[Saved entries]
-------------------------

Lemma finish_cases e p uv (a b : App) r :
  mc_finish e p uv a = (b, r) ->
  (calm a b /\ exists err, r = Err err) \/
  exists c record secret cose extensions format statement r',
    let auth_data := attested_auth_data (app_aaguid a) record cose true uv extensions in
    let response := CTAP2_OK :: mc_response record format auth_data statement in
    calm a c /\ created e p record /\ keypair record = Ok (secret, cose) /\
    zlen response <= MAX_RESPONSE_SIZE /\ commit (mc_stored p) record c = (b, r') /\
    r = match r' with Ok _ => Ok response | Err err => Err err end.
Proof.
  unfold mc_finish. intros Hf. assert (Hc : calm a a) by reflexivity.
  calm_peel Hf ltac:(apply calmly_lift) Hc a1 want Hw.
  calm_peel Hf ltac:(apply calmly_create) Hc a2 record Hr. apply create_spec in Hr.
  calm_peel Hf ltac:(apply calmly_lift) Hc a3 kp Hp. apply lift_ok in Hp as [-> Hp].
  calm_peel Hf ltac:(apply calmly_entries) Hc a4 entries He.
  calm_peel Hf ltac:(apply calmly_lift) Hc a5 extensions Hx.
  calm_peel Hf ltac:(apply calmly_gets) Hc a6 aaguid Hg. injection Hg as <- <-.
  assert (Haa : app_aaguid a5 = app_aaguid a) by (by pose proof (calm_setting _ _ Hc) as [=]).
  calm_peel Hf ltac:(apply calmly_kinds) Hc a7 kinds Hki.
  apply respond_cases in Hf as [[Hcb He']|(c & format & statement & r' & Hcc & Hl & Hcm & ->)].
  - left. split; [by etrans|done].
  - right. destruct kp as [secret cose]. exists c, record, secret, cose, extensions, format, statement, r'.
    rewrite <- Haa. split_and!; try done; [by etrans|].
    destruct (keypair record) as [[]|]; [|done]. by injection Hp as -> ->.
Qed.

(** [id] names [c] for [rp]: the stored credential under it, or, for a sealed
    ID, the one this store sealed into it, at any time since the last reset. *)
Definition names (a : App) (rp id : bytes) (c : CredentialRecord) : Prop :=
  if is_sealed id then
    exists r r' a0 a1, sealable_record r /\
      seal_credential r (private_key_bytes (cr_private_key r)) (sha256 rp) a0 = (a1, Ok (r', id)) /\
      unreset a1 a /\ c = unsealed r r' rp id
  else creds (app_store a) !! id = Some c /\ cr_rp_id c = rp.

-------------------------

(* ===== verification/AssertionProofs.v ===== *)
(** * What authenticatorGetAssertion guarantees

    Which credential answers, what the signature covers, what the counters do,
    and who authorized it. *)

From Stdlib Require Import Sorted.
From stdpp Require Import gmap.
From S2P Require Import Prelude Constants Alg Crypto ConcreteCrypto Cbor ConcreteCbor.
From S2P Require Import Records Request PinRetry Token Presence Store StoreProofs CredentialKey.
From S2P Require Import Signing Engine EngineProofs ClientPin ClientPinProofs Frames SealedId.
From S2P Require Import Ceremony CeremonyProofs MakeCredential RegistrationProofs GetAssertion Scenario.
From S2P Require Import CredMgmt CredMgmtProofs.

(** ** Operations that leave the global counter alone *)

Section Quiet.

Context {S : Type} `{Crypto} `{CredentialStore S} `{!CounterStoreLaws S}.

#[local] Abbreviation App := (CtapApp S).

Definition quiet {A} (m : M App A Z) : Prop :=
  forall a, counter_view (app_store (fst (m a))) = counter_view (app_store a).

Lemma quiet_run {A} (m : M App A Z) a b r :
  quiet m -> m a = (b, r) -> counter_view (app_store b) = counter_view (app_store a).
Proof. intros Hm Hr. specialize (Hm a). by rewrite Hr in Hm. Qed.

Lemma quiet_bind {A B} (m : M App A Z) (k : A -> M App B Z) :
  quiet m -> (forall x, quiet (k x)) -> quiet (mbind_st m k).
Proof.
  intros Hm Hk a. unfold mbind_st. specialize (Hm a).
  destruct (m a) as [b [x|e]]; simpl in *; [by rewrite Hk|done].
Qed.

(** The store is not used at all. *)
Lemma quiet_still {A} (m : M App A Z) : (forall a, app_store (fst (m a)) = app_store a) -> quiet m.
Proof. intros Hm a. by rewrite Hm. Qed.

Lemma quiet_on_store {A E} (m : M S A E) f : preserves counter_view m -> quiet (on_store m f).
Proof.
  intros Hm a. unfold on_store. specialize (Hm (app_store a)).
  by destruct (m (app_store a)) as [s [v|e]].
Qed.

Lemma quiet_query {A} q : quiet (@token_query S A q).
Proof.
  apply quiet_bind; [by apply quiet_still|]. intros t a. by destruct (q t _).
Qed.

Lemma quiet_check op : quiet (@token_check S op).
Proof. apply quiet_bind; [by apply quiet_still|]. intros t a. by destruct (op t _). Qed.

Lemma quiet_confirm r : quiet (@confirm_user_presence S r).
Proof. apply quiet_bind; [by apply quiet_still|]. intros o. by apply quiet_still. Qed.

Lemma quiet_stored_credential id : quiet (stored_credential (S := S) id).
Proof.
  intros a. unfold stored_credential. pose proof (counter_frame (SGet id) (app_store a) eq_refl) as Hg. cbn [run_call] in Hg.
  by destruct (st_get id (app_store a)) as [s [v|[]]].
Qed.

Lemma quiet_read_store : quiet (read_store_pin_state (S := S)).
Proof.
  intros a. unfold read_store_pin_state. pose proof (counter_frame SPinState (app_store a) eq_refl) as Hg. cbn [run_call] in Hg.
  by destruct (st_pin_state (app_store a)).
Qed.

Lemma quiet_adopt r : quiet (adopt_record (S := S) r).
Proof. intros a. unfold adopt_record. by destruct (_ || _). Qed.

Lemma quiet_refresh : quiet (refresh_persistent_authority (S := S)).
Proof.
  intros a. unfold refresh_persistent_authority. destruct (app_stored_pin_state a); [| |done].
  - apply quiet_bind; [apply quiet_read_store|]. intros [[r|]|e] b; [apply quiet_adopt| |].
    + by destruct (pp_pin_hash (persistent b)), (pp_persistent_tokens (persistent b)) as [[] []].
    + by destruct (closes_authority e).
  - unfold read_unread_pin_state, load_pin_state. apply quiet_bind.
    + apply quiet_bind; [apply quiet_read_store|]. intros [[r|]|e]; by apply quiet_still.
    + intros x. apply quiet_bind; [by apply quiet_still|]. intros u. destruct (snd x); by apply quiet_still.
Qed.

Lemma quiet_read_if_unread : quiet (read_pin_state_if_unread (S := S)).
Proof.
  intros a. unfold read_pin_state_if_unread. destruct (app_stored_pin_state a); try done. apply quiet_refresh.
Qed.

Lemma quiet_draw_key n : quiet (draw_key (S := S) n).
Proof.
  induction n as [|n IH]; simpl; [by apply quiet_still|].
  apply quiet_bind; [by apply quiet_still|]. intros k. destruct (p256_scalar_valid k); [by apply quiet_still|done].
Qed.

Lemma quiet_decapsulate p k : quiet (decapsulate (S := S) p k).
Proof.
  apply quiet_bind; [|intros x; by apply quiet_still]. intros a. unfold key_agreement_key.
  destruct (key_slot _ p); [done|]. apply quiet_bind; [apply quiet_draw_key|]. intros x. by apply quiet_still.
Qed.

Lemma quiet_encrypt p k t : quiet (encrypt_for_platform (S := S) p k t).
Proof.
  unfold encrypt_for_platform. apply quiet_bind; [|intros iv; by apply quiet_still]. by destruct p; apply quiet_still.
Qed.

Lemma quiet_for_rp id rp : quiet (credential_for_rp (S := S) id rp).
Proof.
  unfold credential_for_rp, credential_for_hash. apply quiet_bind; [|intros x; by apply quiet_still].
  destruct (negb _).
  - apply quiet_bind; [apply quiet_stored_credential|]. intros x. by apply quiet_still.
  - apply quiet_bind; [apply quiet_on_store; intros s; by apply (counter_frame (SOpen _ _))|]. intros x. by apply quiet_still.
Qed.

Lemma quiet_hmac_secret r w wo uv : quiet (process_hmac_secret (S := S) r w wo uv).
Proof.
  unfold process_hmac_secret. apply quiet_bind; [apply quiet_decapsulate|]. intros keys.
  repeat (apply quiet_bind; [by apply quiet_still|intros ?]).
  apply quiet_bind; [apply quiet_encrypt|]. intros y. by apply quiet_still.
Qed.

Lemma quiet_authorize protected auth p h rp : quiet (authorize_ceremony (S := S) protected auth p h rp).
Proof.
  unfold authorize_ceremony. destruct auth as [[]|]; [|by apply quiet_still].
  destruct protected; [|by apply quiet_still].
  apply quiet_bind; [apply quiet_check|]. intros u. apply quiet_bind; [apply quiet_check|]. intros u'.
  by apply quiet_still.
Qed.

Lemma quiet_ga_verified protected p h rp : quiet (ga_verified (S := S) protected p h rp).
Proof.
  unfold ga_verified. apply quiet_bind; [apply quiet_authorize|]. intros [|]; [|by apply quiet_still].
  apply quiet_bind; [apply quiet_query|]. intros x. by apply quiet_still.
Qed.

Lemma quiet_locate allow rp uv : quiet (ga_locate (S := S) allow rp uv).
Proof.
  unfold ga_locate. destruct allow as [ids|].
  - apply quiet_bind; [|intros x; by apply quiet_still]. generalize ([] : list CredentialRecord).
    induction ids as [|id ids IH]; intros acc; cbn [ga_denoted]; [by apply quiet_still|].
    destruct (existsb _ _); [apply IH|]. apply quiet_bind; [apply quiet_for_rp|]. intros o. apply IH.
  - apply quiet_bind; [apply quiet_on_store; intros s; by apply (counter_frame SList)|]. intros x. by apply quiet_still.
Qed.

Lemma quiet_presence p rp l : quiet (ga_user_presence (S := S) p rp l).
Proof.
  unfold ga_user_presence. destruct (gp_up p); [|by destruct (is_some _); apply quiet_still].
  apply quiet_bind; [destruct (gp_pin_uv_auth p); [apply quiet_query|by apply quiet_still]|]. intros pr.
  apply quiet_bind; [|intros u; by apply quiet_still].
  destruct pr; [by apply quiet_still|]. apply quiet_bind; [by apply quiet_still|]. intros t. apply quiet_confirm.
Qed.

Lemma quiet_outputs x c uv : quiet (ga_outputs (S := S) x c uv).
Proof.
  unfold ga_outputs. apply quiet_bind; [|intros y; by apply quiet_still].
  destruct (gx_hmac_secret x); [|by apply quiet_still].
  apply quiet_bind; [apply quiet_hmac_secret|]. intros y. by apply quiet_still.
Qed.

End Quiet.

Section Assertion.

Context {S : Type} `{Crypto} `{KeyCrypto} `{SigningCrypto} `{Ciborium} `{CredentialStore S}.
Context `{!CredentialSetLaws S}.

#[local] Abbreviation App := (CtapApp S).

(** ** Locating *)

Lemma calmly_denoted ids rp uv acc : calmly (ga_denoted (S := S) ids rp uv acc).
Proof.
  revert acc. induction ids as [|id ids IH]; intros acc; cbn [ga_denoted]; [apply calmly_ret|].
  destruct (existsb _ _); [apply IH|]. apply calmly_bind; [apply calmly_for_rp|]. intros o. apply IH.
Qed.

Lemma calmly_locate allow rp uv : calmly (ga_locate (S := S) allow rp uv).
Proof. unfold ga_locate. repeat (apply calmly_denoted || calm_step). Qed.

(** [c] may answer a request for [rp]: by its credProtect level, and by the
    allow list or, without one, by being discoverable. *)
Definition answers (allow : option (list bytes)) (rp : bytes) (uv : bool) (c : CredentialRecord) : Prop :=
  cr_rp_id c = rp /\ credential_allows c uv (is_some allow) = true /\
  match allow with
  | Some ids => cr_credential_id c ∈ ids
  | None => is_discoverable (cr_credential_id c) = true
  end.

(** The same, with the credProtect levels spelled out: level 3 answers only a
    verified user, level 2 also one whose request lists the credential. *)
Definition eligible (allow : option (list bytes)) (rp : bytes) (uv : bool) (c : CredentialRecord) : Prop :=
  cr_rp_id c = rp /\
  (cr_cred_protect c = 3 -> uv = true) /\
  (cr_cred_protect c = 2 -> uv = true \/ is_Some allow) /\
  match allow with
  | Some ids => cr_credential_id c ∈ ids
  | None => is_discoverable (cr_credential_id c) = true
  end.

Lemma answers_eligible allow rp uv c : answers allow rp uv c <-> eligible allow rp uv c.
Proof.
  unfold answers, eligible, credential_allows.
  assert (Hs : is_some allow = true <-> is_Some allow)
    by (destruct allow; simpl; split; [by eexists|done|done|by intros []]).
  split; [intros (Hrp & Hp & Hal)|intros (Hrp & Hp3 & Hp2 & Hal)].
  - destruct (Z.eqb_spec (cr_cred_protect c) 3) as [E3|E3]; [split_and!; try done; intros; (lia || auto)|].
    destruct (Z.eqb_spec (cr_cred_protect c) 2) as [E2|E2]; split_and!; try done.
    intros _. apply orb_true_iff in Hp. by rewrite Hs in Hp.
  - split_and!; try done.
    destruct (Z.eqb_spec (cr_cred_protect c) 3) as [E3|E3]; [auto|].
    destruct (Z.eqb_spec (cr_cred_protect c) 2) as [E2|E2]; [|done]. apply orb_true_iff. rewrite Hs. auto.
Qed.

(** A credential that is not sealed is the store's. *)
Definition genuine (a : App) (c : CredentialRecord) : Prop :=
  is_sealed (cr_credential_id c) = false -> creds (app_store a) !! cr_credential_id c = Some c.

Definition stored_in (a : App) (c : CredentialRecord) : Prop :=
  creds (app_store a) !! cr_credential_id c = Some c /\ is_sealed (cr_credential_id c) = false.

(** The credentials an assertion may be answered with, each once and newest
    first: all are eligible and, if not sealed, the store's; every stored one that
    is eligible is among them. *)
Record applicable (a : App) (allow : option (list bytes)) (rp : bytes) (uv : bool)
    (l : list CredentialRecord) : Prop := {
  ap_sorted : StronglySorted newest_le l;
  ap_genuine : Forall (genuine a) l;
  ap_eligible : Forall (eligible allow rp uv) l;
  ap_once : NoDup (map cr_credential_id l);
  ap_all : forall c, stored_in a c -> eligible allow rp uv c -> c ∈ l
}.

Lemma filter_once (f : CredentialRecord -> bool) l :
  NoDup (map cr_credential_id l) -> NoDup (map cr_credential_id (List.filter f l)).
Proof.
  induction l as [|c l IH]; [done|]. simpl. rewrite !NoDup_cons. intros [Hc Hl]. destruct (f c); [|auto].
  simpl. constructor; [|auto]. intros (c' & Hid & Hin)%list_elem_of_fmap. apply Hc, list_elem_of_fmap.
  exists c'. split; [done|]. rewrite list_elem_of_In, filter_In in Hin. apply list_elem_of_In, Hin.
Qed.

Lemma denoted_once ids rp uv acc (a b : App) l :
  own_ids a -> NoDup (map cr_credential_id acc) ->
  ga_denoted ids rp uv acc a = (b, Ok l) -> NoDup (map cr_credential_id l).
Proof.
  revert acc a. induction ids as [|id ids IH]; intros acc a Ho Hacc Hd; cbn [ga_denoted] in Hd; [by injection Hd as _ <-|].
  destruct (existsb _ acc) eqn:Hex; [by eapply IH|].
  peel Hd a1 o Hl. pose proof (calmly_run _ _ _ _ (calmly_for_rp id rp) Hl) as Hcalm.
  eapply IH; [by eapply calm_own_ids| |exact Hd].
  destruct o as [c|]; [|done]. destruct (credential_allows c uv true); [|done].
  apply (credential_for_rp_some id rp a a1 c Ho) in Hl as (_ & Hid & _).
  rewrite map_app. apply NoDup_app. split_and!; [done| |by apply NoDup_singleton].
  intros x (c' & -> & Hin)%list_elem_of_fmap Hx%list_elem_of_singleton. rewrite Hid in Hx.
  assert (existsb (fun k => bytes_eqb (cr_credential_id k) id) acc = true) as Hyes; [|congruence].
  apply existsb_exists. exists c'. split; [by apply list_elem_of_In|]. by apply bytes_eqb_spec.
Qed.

-------------------------

= Work request =
Would you print, exactly as written, every line above from the one holding "ID, the one" through the one holding "exists r r' a0 a1, sealable_record r /\", with both included and no other lines?

= Exercise result =
    ID, the one this store sealed into it, at any time since the last reset. *)
Definition names (a : App) (rp id : bytes) (c : CredentialRecord) : Prop :=
  if is_sealed id then
    exists r r' a0 a1, sealable_record r /\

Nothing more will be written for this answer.